Anda di halaman 1dari 7

EN BANC

[G.R. No. L-18965. October 30, 1964.]

COMPAÑIA MARITIMA, petitioner, vs. INSURANCE COMPANY


OF NORTH AMERICA, respondent.

Rafael Dinglasan for petitioner.


Ozaeta, Gibbs & Ozaeta for respondent.

SYLLABUS

1. CONTRACT OF CARRIAGE; WHEN CONTRACT COMPLETED; LOADING OF


CARGO ON CARRIER'S BARGE PREPARATORY TO LOADING ON SHIP. — Where the
shipper delivered the cargo to the carrier and the latter took possession thereof
by placing it on a lighter or barge manned by its authorized employees, it is held
that there existed a complete contract of carriage the consummation of which
had already begun.
2. ID.; ID.; BILL OF LADING NOT INDISPENSABLE TO CONTRACT. — A bill of lading
is not indispensable for the creation of a contract of carriage.
3. ID.; CARRIER'S LIABILITY FOR DAMAGE TO CARGO; WHEN STORM DEEMED TO
EXIST. — Winds of 11 miles per hour, although stronger than the average 4.6
miles per hour then prevailing in the damage since there was no contract of
carriage between it and classified as a storm.

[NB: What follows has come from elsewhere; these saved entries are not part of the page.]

Lemma step_clock (exChList : list string) (e : Event) (s s' : System) :
  step exChList e s = Some s' -> clock (world s) <= clock (world s').
Proof.
  unfold step. intros Hstep.
  destruct (exited s); [discriminate|].
  destruct e as [d|i].
  - injection Hstep as <-. cbn. lia.
  - destruct (goroutines s !! i) as [[| |n|r]|]; try discriminate.
    + unfold lock in Hstep. destruct (cacheMutex s); [discriminate|].
      injection Hstep as <-. cbn. lia.
    + rewrite test_cache_eq in Hstep.
      destruct (_ <? _); injection Hstep as <-; cbn; lia.
    + unfold receive in Hstep.
      pose proof (receive_world exChList n (world s)) as Hw.
      destruct (bind _ _ (world s)) as [[r'|code|v] w']; try discriminate;
        injection Hstep as <-; cbn; tauto.
Qed.

Lemma elapse_nonneg (e : Event) : 0 <= elapse e.
Proof. destruct e; cbn; lia. Qed.

Lemma step_disturbed (exChList : list string) (waited : Z) (e : Event)
    (s s' : System) :
  disturbed waited s -> step exChList e s = Some s' ->
  disturbed (waited + elapse e) s'.
Proof.
  intros Hd Hstep. pose proof (elapse_nonneg e) as Hnonneg.
  destruct Hd as [Hex | [Hlate | (j & r & err & Hj)]].
  - unfold step in Hstep. destruct (exited s); [discriminate | now destruct Hex].
  - right. left. lia.
  - right. right. exists j, r, err.
    unfold step in Hstep. destruct (exited s); [discriminate|].
    destruct e as [d|i]; [now injection Hstep as <-|].
    destruct (decide (i = j)) as [->|Hne].
    { rewrite Hj in Hstep. discriminate. }
    destruct (goroutines s !! i) as [[| |n|r0]|]; try discriminate.
    + unfold lock in Hstep. destruct (cacheMutex s); [discriminate|].
      injection Hstep as <-. cbn. now rewrite list_lookup_insert_ne.
    + rewrite test_cache_eq in Hstep.
      destruct (_ <? _); injection Hstep as <-; cbn;
        now rewrite list_lookup_insert_ne.
    + unfold receive in Hstep.
      destruct (bind _ _ (world s)) as [[r'|code|v] w']; try discriminate;
        injection Hstep as <-; cbn; [|assumption].
      now rewrite list_lookup_insert_ne.
Qed.
(** * Properties of the embedding *)

(** Closed decidable side conditions, such as the well-formedness of a
    concrete state, are settled by evaluation. *)
Ltac decide_it :=
  match goal with
  | |- ?P => apply (bool_decide_eq_true_1 P); vm_compute; reflexivity
  end.

(** ** Running computations; bits and bytes *)

Lemma bind_run {St A B} (m : M St A) (k : A -> M St B) s a s' :
  m s = Some (a, s') -> bind m k s = k a s'.
Proof. intros H. unfold bind. now rewrite H. Qed.

Lemma for_loop_pure {St A B} (f : B -> A -> B) (body : B -> A -> M St B) xs s :
  (forall acc x, x ∈ xs -> body acc x s = Some (f acc x, s)) ->
  forall acc, for_loop xs acc body s = Some (fold_left f xs acc, s).
Proof.
  induction xs as [|x xs IH]; intros Hbody acc; [reflexivity|].
  cbn [for_loop fold_left].
  rewrite (bind_run _ _ _ _ _ (Hbody acc x (list_elem_of_here _ _))).
  apply IH. intros acc' y Hy. apply Hbody. now apply list_elem_of_further.
Qed.

Lemma bitRead_testbit v c : 0 <= c -> bitRead v c = Z.b2z (Z.testbit v c).
Proof.
  intros Hc. unfold bitRead.
  apply Z.bits_inj'. intros n Hn.
  rewrite Z.land_spec, Z.shiftr_spec by lia.
  destruct (Z.eq_dec n 0) as [->|Hne].
  - rewrite Z.add_0_l. cbn. rewrite andb_true_r. now destruct (Z.testbit v c).
  - rewrite (Z.bits_above_log2 1 n) by (cbn; lia). 
    rewrite andb_false_r. destruct (Z.testbit v c); cbn; [|now rewrite Z.bits_0].
    symmetry. apply (Z.bits_above_log2 1 n); cbn; lia.
Qed.

Lemma testbit_to_byte v i : 0 <= i -> Z.testbit (to_byte v) i = (i <? 8) && Z.testbit v i.
Proof.
  intros Hi. unfold to_byte. change 256 with (2 ^ 8).
  destruct (Z.ltb_spec i 8).
  - now rewrite Z.mod_pow2_bits_low by lia.
  - now rewrite Z.mod_pow2_bits_high by lia.
Qed.
(** C9: when the conversion of its public key succeeds, a consensus validator
    yields a staking record with the key in its [Any] envelope, zero
    commission rates, bonded status, not jailed, delegator shares 1.0, zero
    minimum self-delegation, zero unbonding height and the Unix epoch as
    unbonding time; [createStakingValidators] yields one such record per
    validator, in order. *)
Theorem createStakingValidators_records (tmValidators : list cmttypes.Validator)
        (bondedAmt : sdkmath.Int) :
  (forall val pkAny,
      pubKeyConversion val = Ok pkAny ->
      exists v, createStakingValidator val bondedAmt = Ok v /\
                stakingtypes.OperatorAddress v = ValAddress_String (cmttypes.Address_ val) /\
                stakingtypes.ConsensusPubkey v = pkAny /\
                stakingtypes.Rates (stakingtypes.Commission_ v)
                  = stakingtypes.mkCommissionRates (sdkmath.mkDec 0) (sdkmath.mkDec 0)
                                                   (sdkmath.mkDec 0) /\
                stakingtypes.Status v = stakingtypes.Bonded /\
                stakingtypes.Jailed v = false /\
                stakingtypes.Tokens v = bondedAmt /\
                stakingtypes.DelegatorShares v = sdkmath.mkDec (1 * 10 ^ 18) /\
                stakingtypes.MinSelfDelegation v = 0 /\
                stakingtypes.UnbondingHeight v = 0 /\
                stakingtypes.UnbondingTime v = time.mkInstant 0 0 time.UTC) /\
  (Forall (fun val => exists pkAny, pubKeyConversion val = Ok pkAny) tmValidators ->
   exists records,
     createStakingValidators tmValidators bondedAmt = Ok records /\
     length records = length tmValidators /\
     Forall2 (fun val v => createStakingValidator val bondedAmt = Ok v)
             tmValidators records).
Proof.
  split.
  - intros val pkAny Hval.
    pose proof (createStakingValidator_conversion val bondedAmt) as Hc.
    by rewrite Hval in Hc.
  - intros Hall.
    destruct (createStakingValidators_range_Ok tmValidators bondedAmt [] Hall)
      as (records & Hrun & Hrec).
    exists records. split; [done|]. split; [|done].
    symmetry. by eapply Forall2_length.
Qed.

End StakingValidators.

(** * Genesis composers *)

Section Composers.
Context `{Library}.

Lemma mapassign_at (l : loc) (m : GenesisState) (h : heap) (key : string)
      (value : RawMessage) :
  h !! l = Some m ->
  mapassign (mapat l) key value h = Some (tt, <[l := <[key := value]> m]> h).
Proof. intros Hl. unfold mapassign. by rewrite Hl. Qed.

Lemma assertInflationGenesis_None (v : any) :
  assertInflationGenesis v = None <-> forall g, v <> InflationGenesisPtr g.
Proof. destruct v; simpl; split; try done; intros Hg; by destruct (Hg g). Qed.

Lemma assertEvmGenesis_None (v : any) :
  assertEvmGenesis v = None <-> forall g, v <> EvmGenesisPtr g.
Proof. destruct v; simpl; split; try done; intros Hg; by destruct (Hg g). Qed.

Lemma setInflationGenesisState_mismatch (evmosApp : Evmos) (genesisState : mapref)
      (customGenesis : CustomGenesisState) (h : heap) (custGen : any) :
  customGenesis !! infltypes_ModuleName = Some custGen ->
  (forall g, custGen <> InflationGenesisPtr g) ->
  setInflationGenesisState evmosApp genesisState customGenesis h
  = Some ((nilmap, Some (invalidTypeError custGen "inflation")), h).
Proof.
  intros Hfound Hty%assertInflationGenesis_None.
  unfold setInflationGenesisState. by rewrite Hfound, Hty.
Qed.

Lemma setInflationGenesisState_typed (evmosApp : Evmos) (l : loc) (m : GenesisState)
      (customGenesis : CustomGenesisState) (h : heap) (g : infltypes_GenesisState) :
  customGenesis !! infltypes_ModuleName = Some (InflationGenesisPtr g) ->
  h !! l = Some m ->
  setInflationGenesisState evmosApp (mapat l) customGenesis h
  = Some ((mapat l, None),
          <[l := <[infltypes_ModuleName :=
                     MustMarshalJSON (AppCodec evmosApp) (InflationGenesisMsg g)]> m]> h).
Proof.
  intros Hfound Hl. unfold setInflationGenesisState. rewrite Hfound. simpl.
  unfold bind. by rewrite (mapassign_at l m).
Qed.

Lemma setInflationGenesisState_error_inv (evmosApp : Evmos) (genesisState : mapref)
      (customGenesis : CustomGenesisState) (h h' : heap) (returned : mapref) (e : error) :
  setInflationGenesisState evmosApp genesisState customGenesis h
  = Some ((returned, Some e), h') ->
  returned = nilmap /\ h' = h /\
  exists custGen, customGenesis !! infltypes_ModuleName = Some custGen /\
                  (forall g, custGen <> InflationGenesisPtr g) /\
                  e = invalidTypeError custGen "inflation".
Proof.
  unfold setInflationGenesisState.
  destruct (customGenesis !! infltypes_ModuleName) as [custGen|] eqn:Hfound.
  - destruct (assertInflationGenesis custGen) as [g|] eqn:Hty.
    + unfold bind. destruct (mapassign _ _ _ h) as [[[] h1]|]; [|done]. done.
    + unfold ret at 1. intros [= <- <- <-]. do 2 (split; [done|]).
      exists custGen. split; [done|]. split; [|done].
      by apply assertInflationGenesis_None.
  - unfold bind. destruct (mapassign _ _ _ h) as [[[] h1]|]; [|done]. done.
Qed.

Lemma setEVMGenesisState_mismatch (evmosApp : Evmos) (genesisState : mapref)
      (customGenesis : CustomGenesisState) (h : heap) (custGen : any) :
  customGenesis !! evmtypes_ModuleName = Some custGen ->
  (forall g, custGen <> EvmGenesisPtr g) ->
  setEVMGenesisState evmosApp genesisState customGenesis h
  = Some ((nilmap, Some (invalidTypeError custGen "evm")), h).
Proof.
  intros Hfound Hty%assertEvmGenesis_None.
  unfold setEVMGenesisState. by rewrite Hfound, Hty.
Qed.

Lemma setEVMGenesisState_typed (evmosApp : Evmos) (l : loc) (m : GenesisState)
      (customGenesis : CustomGenesisState) (h : heap) (g : EvmGenesis) :
  customGenesis !! evmtypes_ModuleName = Some (EvmGenesisPtr g) ->
  h !! l = Some m ->
  setEVMGenesisState evmosApp (mapat l) customGenesis h
  = Some ((mapat l, None),
          <[l := <[evmtypes_ModuleName :=
                     MustMarshalJSON (AppCodec evmosApp) (EvmGenesisMsg g)]> m]> h).
Proof.
  intros Hfound Hl. unfold setEVMGenesisState. rewrite Hfound. simpl.
  unfold bind. by rewrite (mapassign_at l m).
Qed.

Lemma setEVMGenesisState_error_inv (evmosApp : Evmos) (genesisState : mapref)
      (customGenesis : CustomGenesisState) (h h' : heap) (returned : mapref) (e : error) :
  setEVMGenesisState evmosApp genesisState customGenesis h
  = Some ((returned, Some e), h') ->
  returned = nilmap /\ h' = h /\
  exists custGen, customGenesis !! evmtypes_ModuleName = Some custGen /\
                  (forall g, custGen <> EvmGenesisPtr g) /\
                  e = invalidTypeError custGen "evm".
Proof.
  unfold setEVMGenesisState.
  destruct (customGenesis !! evmtypes_ModuleName) as [custGen|] eqn:Hfound; [|done].
  destruct (assertEvmGenesis custGen) as [g|] eqn:Hty.
  - unfold bind. destruct (mapassign _ _ _ h) as [[[] h1]|]; [|done]. done.
  - unfold ret at 1. intros [= <- <- <-]. do 2 (split; [done|]).
    exists custGen. split; [done|]. split; [|done].
    by apply assertEvmGenesis_None.
Qed.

For according to Beaufort's wind
scale, a storm has wind velocities of from 64 to 75 miles per hour; and by
Philippine Weather Bureau standards winds should have a velocity of from 55 to
74 miles per hour to be classified as a storm.
4. ID.; ID.; IMPLIED ADMISSION BY CARRIER OF CHARGES IN WAIVING ITS
RIGHT TO HAVE BOOKS OF ACCOUNTS OF SHIPPER PRODUCED IN COURT. — The
act of the carrier in waiving its right to have the books of account of the shipper
presented in Court is tantamount to an admission that the statements contained
therein concerning the charges the latter made for the loss of the damaged cargo
are correct and their verification not necessary because its main defense was
that it was not liable for the damage since there was no contract of carriage
between it and the shipper and the loss caused, if any, was due to a fortuitous
event.
5. INSURANCE; RIGHT OF INSURER TO SUE CARRIER AS ASSIGNEE OF SHIPPER;
DEFECT IN INSURANCE POLICY ON DEFENSE. — An insurance company can sue
the carrier under its insurance contract as assignee of the shipper, and the carrier
cannot set up as a defense any defect in the insurance policy.
6. ID.; ID.; WHEN PROOF OF PERSONALITY OF FOREIGN INSURANCE COMPANY
NOT IMPORTANT. — The question of the personality of a foreign insurance
CD Technologies Asia, Inc. © 2016 cdasiaonline.com
company to sue in this jurisdiction becomes of no importance where the carrier's
attorney admitted in open court that it is a foreign insurance company doing
business in the Philippines with a personality to file the present action.

DECISION

BAUTISTA ANGELO, J : p

Sometime in October, 1952, Macleod and Company of the Philippines contracted


by telephone the services of the Compañia Maritima, a shipping corporation, for
the shipment of 2,645 bales of hemp from the former's Sasa private pier at
Davao City to Manila and for their subsequent transshipment to Boston,
Massachusetts, U.S.A. on board the S.S. Steel Navigator. This oral contract was
later on confirmed by a formal and written booking issued by Macleod's branch
office in Sasa and hand carried to Compañia Maritima's branch office in Davao in
compliance with which the latter sent to Macleod's private wharf LCT Nos. 1023
and 1025 on which the loading of the hemp was completed on October 29, 1952.
These two lighters were manned each by a patron and an assistant patron. The
patron of both barges issued the corresponding carrier's receipts and that issued
by the patron of Barge No. 1025 reads in part:
"Received in behalf of S.S. Bowline Knot in good order and
condition from MACLEOD AND COMPANY OF THE PHILIPPINES,
SASA, Davao, for transshipment at Manila onto S.S. Steel Navigator.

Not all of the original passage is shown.